First of all, I never schedule out a day, just the important stuff like classes or work gigs. I forget dates easily, so I write them in a dayplanner.

The other thing I do is flexible tasks. My list of chores are on sticky notes stuck to the wall over my desk, and I add or remove stickies whenever I get around to doing them. I use heart shaped post-its, but any old sticky note will do.

I also use this sort of system for exams. For me, a chapter in my textbook takes about an hour to absorb properly (while taking notes) and then a bit more to test myself later. So I write a checklist like this: Psychology (6hrs), English (1hr), Political Science (2.5hrs).

Then I do this in blocks of time ranging from fifteen minutes to an hour using a clock or timer. This helps, and of course includes pacing, grabbing a snack and throwing the book across the room.

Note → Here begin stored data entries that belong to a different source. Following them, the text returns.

(** The node at [key] goes, or loses its expiration, and its goroutine if
    it had one returns. *)
Lemma timers_ok_disarm w w' key :
  timers_ok w →
  (∀ k, k ≠ key → Nodes w' !! k = Nodes w !! k) →
  (∀ node, Nodes w' !! key = Some node → ExpireTime node = PERMANENT) →
  match Nodes w !! key with
  | Some node =>
      if time.Equal (ExpireTime node) PERMANENT then tasks w' = tasks w
      else ∃ c, update node = Some c ∧ tasks w' = delete c (tasks w)
  | None => tasks w' = tasks w
  end →
  (chans w ≤ chans w')%nat →
  timers_ok w'.
Proof.
  intros [Hn Ht] Hother Hkey Htasks Hle.
  assert (Hsub : ∀ c t, tasks w' !! c = Some t →
                        tasks w !! c = Some t ∧ t_key t ≠ key).
  { intros c t Hc. destruct (Nodes w !! key) as [node|] eqn:Hk.
    - destruct (time.Equal (ExpireTime node) PERMANENT) eqn:He.
      + rewrite Htasks in Hc. split; [done|]. intros Heq.
        destruct (Ht c t Hc) as (_ & node' & Hk' & _ & Hx & Hp).
        rewrite Heq, Hk in Hk'. injection Hk' as <-.
        apply Equal_true in He. congruence.
      + destruct Htasks as (c0 & Hu & Htasks). rewrite Htasks in Hc.
        apply lookup_delete_Some in Hc as [Hne Hc]. split; [done|].
        intros Heq. destruct (Ht c t Hc) as (_ & node' & Hk' & Hu' & _).
        rewrite Heq, Hk in Hk'. injection Hk' as <-. congruence.
    - rewrite Htasks in Hc. split; [done|]. intros Heq.
      destruct (Ht c t Hc) as (_ & node' & Hk' & _). congruence. }
  split.
  - intros k node Hk Hv. destruct (decide (k = key)) as [->|Hne].
    { by destruct Hv; apply Hkey. }
    rewrite Hother in Hk by done.
    destruct (Hn k node Hk Hv) as (c & Hu & Hc). exists c. split; [done|].
    destruct (Nodes w !! key) as [node0|] eqn:Hk0; [|by rewrite Htasks].
    destruct (time.Equal (ExpireTime node0) PERMANENT) eqn:He;
      [by rewrite Htasks|].
    destruct Htasks as (c0 & Hu0 & ->). apply Equal_false in He.
    destruct (Hn key node0 Hk0 He) as (c1 & Hu1 & Hc1).
    rewrite lookup_delete_ne; [done|]. intros <-.
    assert (c1 = c0) as -> by congruence. rewrite Hc in Hc1.
    injection Hc1 as ->. done.
  - intros c t Hc. destruct (Hsub c t Hc) as [Hc0 Hne].
    destruct (Ht c t Hc0) as (Hlt & node & Hk & Hrest).
    split; [lia|]. exists node. by rewrite Hother.
Qed.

I find the timer keeps me fixated enough to focus, but not enough to make me too anxious to work.

The key to the sticky not system is that I don't have to do these things with any degree of alacrity. It's okay for a sticky note saying 'Write to friend in Alaska' to wait a month.

As for forming daily habits, try the flylady method. She sets you up to learn one habit at a time. If you can do this habit for three months, you can do it for life.